Para o monge Maurício, que é da vertente Jodo Shinshu, o budismo vê os relacionamentos associados a carmas, que podem ser “bons” ou “maus”. “O relacionamento entre duas ou mais pessoas está diretamente ligado aos laços cármicos que os juntaram e os mantém juntos”, ele afirma. “Um dia esses laços podem acabar, esse carma pode se extinguir e os relacionamentos acabam. Buda dizia que tudo é mutável, tudo se transforma, logo, relacionamentos também!”

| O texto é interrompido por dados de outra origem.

Lemma trusted_later w0 tr e i c : trusted w0 tr i c -> trusted w0 (tr ++ [e]) i c.
Proof.
  assert (logged_in w0 tr i c -> logged_in w0 (tr ++ [e]) i c) as Hl.
  { intros (t1 & t2 & t3 & w2 & c2 & io & data & -> & Hl). exists t1, t2, (t3 ++ [e]), w2, c2, io, data.
    split; [by rewrite <- app_assoc | exact Hl]. }
  unfold trusted. destruct (sv_phase c); try done. intros (t1 & t2 & -> & Ha). exists t1, (t2 ++ [e]).
  split; [by rewrite <- app_assoc | exact Ha].
Qed.

(** The next step of a connection. *)
Lemma acts_trusted w0 tr w i c a G' c' : runs tr w0 = Some w -> conns w !! i = Some c ->
  acts (outside i) (shared w) c a = Some (G', c') -> trusted w0 tr i c -> trusted w0 (tr ++ [Act i a]) i c'.
Proof.
  intros Hr Hc Ha Ht. unfold conn_step in Ha. pose proof (trusted_later w0 tr (Act i a) i c Ht) as Hlater.
  assert (forall c', same_peer (sv_wire c) (sv_wire c') -> owner c' = owner c ->
    logged_in w0 (tr ++ [Act i a]) i c -> logged_in w0 (tr ++ [Act i a]) i c') as Hkeep by (intros; by eapply logged_in_peer).
  unfold trusted in Ht, Hlater.
  destruct (sv_phase c) as [| | | |data|data|data|data| |], a as [| | | | | | |slow|]; try done; simplify_eq.
  - unfold check_address. destruct (IsAllowConnect _ _) eqn:Hallow; [|done]. exists tr, []. split; [done|]. by exists w.
  - destruct Ht as (t1 & t2 & Htr & Hw1). unfold shake_hands.
    pose proof (peer_Handshake (users (server (shared w))) (sv_wire c)) as Hp.
    destruct (Handshake _ _) as [io [[]|e|p]] eqn:Hh; [|done..]. cbn [fst] in Hp.
    apply Handshake_Ok in Hh as (io1 & data & Hw & Hread & Hshow).
    exists t1, t2, [], w, c, io1, data. rewrite <- Htr. split; [done|].
    split; [|split; [exact Hr|]; split; [exact Hc|]; split; [exact Hw|]; split; [exact Hread|]].
    + eapply admitted_peer; [|by split]. apply Hp.
    + cbn. destruct Hp as (_ & -> & _). exact Hshow.
  - by apply Hkeep.
  - unfold read_command. pose proof (peer_readPacket (sv_wire c)) as Hp.
    destruct (readPacket _) as [io [data|e|p]]; [|done..]. cbn [fst] in Hp.
    by destruct (_ =? _); apply Hkeep.
  - destruct (locked _); [done|]. simplify_eq. unfold refresh, reloadConfig.
    destruct (sv_schema (use_schema (shared w) c)); [by apply Hkeep | done].
  - by apply Hkeep.
  - by apply Hkeep.
  - pose proof (returns_conn (outside i) data slow (shared w) c) as Hp. pose proof (returns_wire (outside i) data slow (shared w) c) as Hw.
    rewrite Ha in Hp, Hw. cbn [snd] in Hp, Hw. unfold trusted.
    destruct Hp as [-> | (-> & _ & _ & _ & Hu & _)]; [done | by apply Hkeep].
  - exact I.
Qed.

Lemma runs_trusted s tr w i c : runs tr (first_world s) = Some w -> conns w !! i = Some c ->
  trusted (first_world s) tr i c.
Proof.
  revert w i c. induction tr as [|e tr IH] using rev_ind; intros w i c' Hr Hc.
  { by injection Hr as <-. }
  apply runs_snoc in Hr as (w1 & Hr & Hs%step_steps).
  destruct (step_conn _ _ _ _ _ Hs Hc) as [[Hi _]|[(k & Intn & a & _ & _ & _ & _ & ->)|(a & c & -> & Hi & Ha)]].
  - by eapply trusted_later, IH.
  - done.
  - eapply acts_trusted; [exact Hr | exact Hi | exact Ha | by eapply IH].
Qed.

(** C15: only clients that were let in are served.  In every history, when a
    command of a connection is dispatched, the address of the connection was
    allowed at an earlier step, by the list of that time, and after that the
    client answered the greeting with the name of a user who was configured
    at that time and the token of that user's password for this connection's
    challenge; the command runs as that user. *)
Theorem served_clients_admitted s tr i w'
    (Hrun : runs (tr ++ [Act i Dispatch]) (first_world s) = Some w') :
  exists w c data t1 t2 t3 w1 w2 c2 io hello,
    runs tr (first_world s) = Some w /\ conns w !! i = Some c /\ sv_phase c = Dispatching data /\
    tr = t1 ++ Act i Allow :: t2 ++ Act i Shake :: t3 /\
    runs t1 (first_world s) = Some w1 /\ IsAllowConnect (server (shared w1)) (clientHost c) = true /\
    runs (t1 ++ Act i Allow :: t2) (first_world s) = Some w2 /\ conns w2 !! i = Some c2 /\
    writeInitialHandshake (sv_wire c2) = (io, Ok tt) /\ (readPacket io).2 = Ok hello /\
    shows_password (users (server (shared w2))) (io_salt (sv_wire c)) (owner c) hello.
Proof.
  apply runs_snoc in Hrun as (w & Hr & Hs). cbn [step] in Hs. destruct (conns w !! i) as [c|] eqn:Hc; [|done].
  destruct (acts (outside i) (shared w) c Dispatch) as [[G' c']|] eqn:Ha; [|done].
  pose proof (runs_trusted _ _ _ _ _ Hr Hc) as Ht. unfold trusted in Ht. unfold conn_step in Ha.
  destruct (sv_phase c) as [| | | |data'|data'|data|data'| |] eqn:Hp; try done.
  destruct Ht as (t1 & t2 & t3 & w2 & c2 & io & hello & Htr & (_ & w1 & Hw1 & Hallow) & Hw2 & Hc2 & Hw & Hh & Hshow).
  exists w, c, data, t1, t2, t3, w1, w2, c2, io, hello. rewrite <- app_assoc in Htr. by split_and!.
Qed.
End History.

Quer dizer, tudo e todos mudam. Com o tempo, as pessoas envolvidas num relacionamento podem descobrir interesses que divergem. Maurício, que é casado há 22 anos, conta que há duas décadas nem passava pela sua cabeça que ele seria um monge, e assim como sua esposa se adaptou às escolhas dele, ele se adaptou às mudanças dela, pois ambos não são mais os mesmos depois de todo esse percurso. “Acho que essa capacidade de ver a mudança no outro e ainda dizer ‘ok, ainda está tudo bem, tudo continua alinhado’ é o que nos mantém juntos”, ele conta. “Mas um dia poderemos nos olhar e perceber que nossas mudanças afetaram nosso dia-a-dia a tal ponto que temos que seguir caminhos diferentes…”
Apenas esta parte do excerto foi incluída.